Social work lecturers in the UK, you are invited to talk with SWU about your experiences and present difficulties.
Join us for a free webinar on Tuesday January 20th, 2026 from 4:15-5pm.
The confidential feedback you give in this webinar will be used to support a campaign around SWU’s Annual General Meeting 2025 “Motion 5: Solidarity with Social Work Academics and University-Based Programmes”. You can read the full text of this motion below.
Book your free place here: https://basw.co.uk/events/solidarity-social-work-academics-and-university-based-programmes
Motion 5: Solidarity with Social Work Academics and University-Based Programmes
Universities face significant financial pressures, resulting in widespread cuts to academic staff and threats to the continuation of social work programmes.
The sector is facing a profound wave of job cuts, with at least 5,000 jobs already lost, and potentially thousands more, possibly up to 20,000 impacted by broader cost-saving measures.
Current estimates likely understate the full impact, given the prevalence of hiring freezes, non-renewals, voluntary exits, and restructuring.
University-based social work programs serve as the essential pipeline for recruiting into the profession. They function not only as centers of academic and practical learning but also as the foundation for cultivating the next generation of practitioners who are grounded in ethics, critical reflection, and research-informed practice. Without well-funded university programs, the profession faces a shrinking workforce during a period of severe recruitment and retention challenges. Reductions in courses and staff directly threaten the supply of qualified social workers, jeopardizing the long-term stability of the profession and the ability of public services to address social needs.

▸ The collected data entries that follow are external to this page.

(** The enumeration itself is declared in swift/CFG/Value.h, which is not
    part of this header: the value of each enumerator and the six range
    markers are parameters of the range tests. *)
Record ValueKindEnum := {
  enumerator : ValueKind -> Z;
  First_InstructionInst : Z;
  Last_InstructionInst : Z;
  First_AllocInst : Z;
  Last_AllocInst : Z;
  First_TermInst : Z;
  Last_TermInst : Z
}.

Section Classof.
Variable E : ValueKindEnum.

(** [Instruction::classof] *)
Definition Instruction_classof (k : ValueKind) : bool :=
  (First_InstructionInst E <=? enumerator E k) &&
  (enumerator E k <=? Last_InstructionInst E).

(** [AllocInst::classof] *)
Definition AllocInst_classof (k : ValueKind) : bool :=
  (First_AllocInst E <=? enumerator E k) &&
  (enumerator E k <=? Last_AllocInst E).

(** [TermInst::classof] *)
Definition TermInst_classof (k : ValueKind) : bool :=
  (First_TermInst E <=? enumerator E k) &&
  (enumerator E k <=? Last_TermInst E).


(** The enumeration agrees with the class declarations when every range
    test answers whether the class of the kind derives from the tested
    class, which is what [isa<>] and [cast<>] take [classof] to mean. *)
Definition agrees_on (k : ValueKind) : bool :=
  bool_decide (Instruction_classof k = derives (Leaf k) CInstruction) &&
  bool_decide (AllocInst_classof k = derives (Leaf k) CAllocInst) &&
  bool_decide (TermInst_classof k = derives (Leaf k) CTermInst).

Definition agrees_with_hierarchy : bool := forallb agrees_on all_kinds.
End Classof.

(** Position of a kind in the declaration order of the header. *)
Fixpoint index_of (k : ValueKind) (l : list ValueKind) : Z :=
  match l with
  | [] => 0
  | x :: l' => if decide (x = k) then 0 else 1 + index_of k l'
  end.

Definition first_of (c : InstClass) : Z :=
  match filter (fun k => derives (Leaf k) c = true) all_kinds with
  | [] => 0
  | k :: _ => index_of k all_kinds
  end.

Definition last_of (c : InstClass) : Z :=
  match reverse (filter (fun k => derives (Leaf k) c = true) all_kinds) with
  | [] => 0
  | k :: _ => index_of k all_kinds
  end.

(** An example of an enumeration whose range tests follow the class
    declarations: the kinds numbered in declaration order, each range
    spanning the classes that derive from the category.  It is not the
    enumeration of Value.h. *)
Definition declaration_order : ValueKindEnum :=
  {| enumerator := fun k => index_of k all_kinds;
     First_InstructionInst := first_of CInstruction;
     Last_InstructionInst := last_of CInstruction;
     First_AllocInst := first_of CAllocInst;
     Last_AllocInst := last_of CAllocInst;
     First_TermInst := first_of CTermInst;
     Last_TermInst := last_of CTermInst |}.

End Kind.

Import Kind.



(** ** CFGLocation and the Instruction header *)

(** Modelled from the spec: [CFGLocation] (swift/CFG/CFGLocation.h is not part
    of this header) is a tagged union over Decl*, Expr*, Stmt* and the
    null/synthetic state. *)
Inductive CFGLocation :=
| LocNull
| LocDecl (d : addr)
| LocExpr (e : addr)
| LocStmt (s : addr).

Instance CFGLocation_eq_dec : EqDecision CFGLocation.
Proof. solve_decision. Defined.

(** The three AST node categories a location can be asked for. *)
Inductive NodeTag := TagDecl | TagExpr | TagStmt.

(** Modelled from the spec: [Loc.get<Decl*>()], [Loc.get<Expr*>()] and
    [Loc.get<Stmt*>()] return the AST pointer when the tag matches and null
    when the location is synthetic; asking for the wrong kind aborts (the
    header's own comment: it aborts on locations that come from another node
    category). *)
Definition CFGLocation_get (t : NodeTag) (l : CFGLocation) : Result (option addr) :=
  match l, t with
  | LocNull, _ => Ret None
  | LocDecl d, TagDecl => Ret (Some d)
  | LocExpr e, TagExpr => Ret (Some e)
  | LocStmt s, TagStmt => Ret (Some s)
  | _, _ => Abort
  end.

(** [llvm::cast_or_null<T>]: null stays null, a node that is a [T] is
    returned, any other node fails the assertion of [cast<T>].  The target
    type [T] is given by its [classof] test on AST nodes. *)
Definition cast_or_null (classof_T : addr -> bool) (p : option addr) : Result (option addr) :=
  match p with
  | None => Ret None
  | Some a => if classof_T a then Ret (Some a) else Abort
  end.

(** The root of the AST hierarchy of a category ([Decl], [Expr], [Stmt]):
    every node of the category is one. *)
Definition AnyNode : addr -> bool := fun _ => true.

(** [class Instruction]: the [Value] data (kind and type), the parent
    back-reference and the location. *)
Record Instruction := {
  Kind : ValueKind;
  Ty : SwiftType;
  ParentBB : BasicBlockPtr;
  Loc : CFGLocation
}.

(** [Instruction::Instruction(Kind, Loc, Ty)]: [Value(Kind, Ty), ParentBB(0), Loc(Loc)]. *)
Definition Instruction_new (K : ValueKind) (L : CFGLocation) (T : SwiftType) : Instruction :=
  {| Kind := K; Ty := T; ParentBB := None; Loc := L |}.

Definition getKind (I : Instruction) : ValueKind := Kind I.
Definition getType (I : Instruction) : SwiftType := Ty I.
Definition getParent (I : Instruction) : BasicBlockPtr := ParentBB I.
Definition getLoc (I : Instruction) : CFGLocation := Loc I.

(** [Instruction::getLocDecl<T>] *)
Definition getLocDecl (classof_T : addr -> bool) (I : Instruction) : Result (option addr) :=
  bind (CFGLocation_get TagDecl (Loc I)) (cast_or_null classof_T).

(** [Instruction::getLocExpr<T>] *)
Definition getLocExpr (classof_T : addr -> bool) (I : Instruction) : Result (option addr) :=
  bind (CFGLocation_get TagExpr (Loc I)) (cast_or_null classof_T).

(** [Instruction::getLocStmt<T>] *)
Definition getLocStmt (classof_T : addr -> bool) (I : Instruction) : Result (option addr) :=
  bind (CFGLocation_get TagStmt (Loc I)) (cast_or_null classof_T).

(** ** Terminators *)

(** Modelled from the spec: [CFGSuccessor] (swift/CFG/CFGSuccessor.h is not
    part of this header) is an edge handle on the successor block; it is
    assigned from and converts to a [BasicBlock *]. *)
Record CFGSuccessor := { SuccessorBlock : BasicBlockPtr }.

(** Modelled from the spec: the handle a [BasicBlock *] is assigned to
    (CFGSuccessor.h is not part of this header). *)
Definition CFGSuccessor_of (BB : BasicBlockPtr) : CFGSuccessor :=
  {| SuccessorBlock := BB |}.

(** Modelled from the spec: the conversion of the handle to [BasicBlock *]
    (CFGSuccessor.h is not part of this header). *)
Definition toBB (s : CFGSuccessor) : BasicBlockPtr := SuccessorBlock s.

(** [typedef llvm::ArrayRef<CFGSuccessor> SuccessorListTy] *)
Definition SuccessorListTy := list CFGSuccessor.

Record UnreachableInst := { unreachable_base : Instruction }.

Record ReturnInst := {
  return_base : Instruction;
  ReturnValue : CFGValue
}.

Record BranchInst := {
  branch_base : Instruction;
  Arguments : list CFGValue;
  DestBB : CFGSuccessor
}.

(** [CFGSuccessor DestBBs[2]] is a pair of slots, index 0 and index 1. *)
Record CondBranchInst := {
  condbranch_base : Instruction;
  Condition : CFGValue;
  DestBBs : CFGSuccessor * CFGSuccessor
}.

(** [UnreachableInst::getSuccessors]: no successors. *)
Definition UnreachableInst_getSuccessors (_ : UnreachableInst) : SuccessorListTy := [].

(** [ReturnInst::getReturnValue] *)
Definition getReturnValue (r : ReturnInst) : CFGValue := ReturnValue r.

(** [ReturnInst::getSuccessors]: no successors. *)
Definition ReturnInst_getSuccessors (_ : ReturnInst) : SuccessorListTy := [].

(** [BranchInst::getDestBB] *)
Definition getDestBB (b : BranchInst) : BasicBlockPtr := toBB (DestBB b).

(** [BranchInst::getSuccessors]: [return DestBB], the one-element array. *)
Definition BranchInst_getSuccessors (b : BranchInst) : SuccessorListTy := [DestBB b].

(** [CondBranchInst::getCondition] *)
Definition getCondition (c : CondBranchInst) : CFGValue := Condition c.

(** [CondBranchInst::getSuccessors]: [return DestBBs], the two-element array. *)
Definition CondBranchInst_getSuccessors (c : CondBranchInst) : SuccessorListTy :=
  [fst (DestBBs c); snd (DestBBs c)].

(** [getTrueBB] is [DestBBs[0]], [getFalseBB] is [DestBBs[1]]. *)
Definition getTrueBB (c : CondBranchInst) : BasicBlockPtr := toBB (fst (DestBBs c)).
Definition getFalseBB (c : CondBranchInst) : BasicBlockPtr := toBB (snd (DestBBs c)).

(** [setTrueBB]: [DestBBs[0] = BB]. *)
Definition setTrueBB (BB : BasicBlockPtr) (c : CondBranchInst) : CondBranchInst :=
  {| condbranch_base := condbranch_base c;
     Condition := Condition c;
     DestBBs := (CFGSuccessor_of BB, snd (DestBBs c)) |}.

(** [setFalseBB]: [DestBBs[1] = BB]. *)
Definition setFalseBB (BB : BasicBlockPtr) (c : CondBranchInst) : CondBranchInst :=
  {| condbranch_base := condbranch_base c;
     Condition := Condition c;
     DestBBs := (fst (DestBBs c), CFGSuccessor_of BB) |}.

(** A terminator is one of the four classes deriving from [TermInst]. *)
Inductive TermInst :=
| TUnreachable (i : UnreachableInst)
| TReturn (i : ReturnInst)
| TBranch (i : BranchInst)
| TCondBranch (i : CondBranchInst).

(** Modelled from the spec: [TermInst::getSuccessors] is declared in the
    header without a body; it yields the successor list of the variant. *)
Definition TermInst_getSuccessors (t : TermInst) : SuccessorListTy :=
  match t with
  | TUnreachable i => UnreachableInst_getSuccessors i
  | TReturn i => ReturnInst_getSuccessors i
  | TBranch i => BranchInst_getSuccessors i
  | TCondBranch i => CondBranchInst_getSuccessors i
  end.

(** Modelled from the spec: the constructor of [UnreachableInst], declared
    without a body; the instruction is always implicitly generated, so its
    location is the synthetic one. *)
Definition UnreachableInst_new : UnreachableInst :=
  {| unreachable_base := Instruction_new Unreachable LocNull TyNone |}.

(** Modelled from the spec: the constructor of [ReturnInst], declared
    without a body; the return value is a required operand, and constructing
    with a null required operand fails an assertion. *)
Definition ReturnInst_new (S : addr) (RV : CFGValue) : Result ReturnInst :=
  match RV with
  | None => Abort
  | Some _ =>
      Ret {| return_base := Instruction_new Return (LocStmt S) TyNone;
             ReturnValue := RV |}
  end.

(** Modelled from the spec: the constructor of [BranchInst], declared
    without a body; the block arguments are reserved and unused. *)
Definition BranchInst_new (Dest : BasicBlockPtr) : BranchInst :=
  {| branch_base := Instruction_new Branch LocNull TyNone;
     Arguments := [];
     DestBB := CFGSuccessor_of Dest |}.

Social work lecturers also play a vital role in diversifying the profession. Through outreach efforts, they actively recruit and support students from underrepresented and marginalized backgrounds, including care leavers, those with caring responsibilities, disabled students, and individuals from racialized and minoritized communities. This work not only promotes social justice and equality within the profession but also helps ensure that the workforce mirrors the diverse communities it serves.
However, the current climate of cuts and restructuring is eroding these gains. The removal of essential support roles shifts more responsibility onto already overburdened lecturers. This increases workloads, reduces the ability for personalized student support, and risks undoing progress on broadening access.
Without the ongoing commitment of social work academics and supporting infrastructure, the profession risks becoming less diverse, less inclusive, and less representative of the communities it serves. Protecting academic and support staff is therefore not only about defending jobs but also about safeguarding the values and future of social work.
This union believes:
Ensuring students remain supported, particularly when bursaries fall short amid rising cost of living, is essential to prevent attrition and protect course viability.
Defending the working conditions of social work lecturers is key to ensuring the sustainability of university-based social work education and, by extension, the profession as a whole.
HEI funding crises are compromising not just university stability but the entire academic foundation and credibility of the social work profession.
This Motion resolves:
– To work jointly with social work academics and their unions on campaigns, statements, and industrial action to defend jobs, programmes, and fair pay.
– To press universities and governments to safeguard social work education through adequate funding, stable staffing, and strategic planning.
– To amplify the demand for an urgent review of student funding, ensuring that bursaries are sufficient to prevent students from being forced out by poverty.
– To highlight the broader implications: job cuts and course closures today jeopardise tomorrow’s workforce, ethics, and professional standards.
-To sustain campaigns that connect academic and frontline struggles over pay, workloads, recruitment, retention, and that foster solidarity across the profession.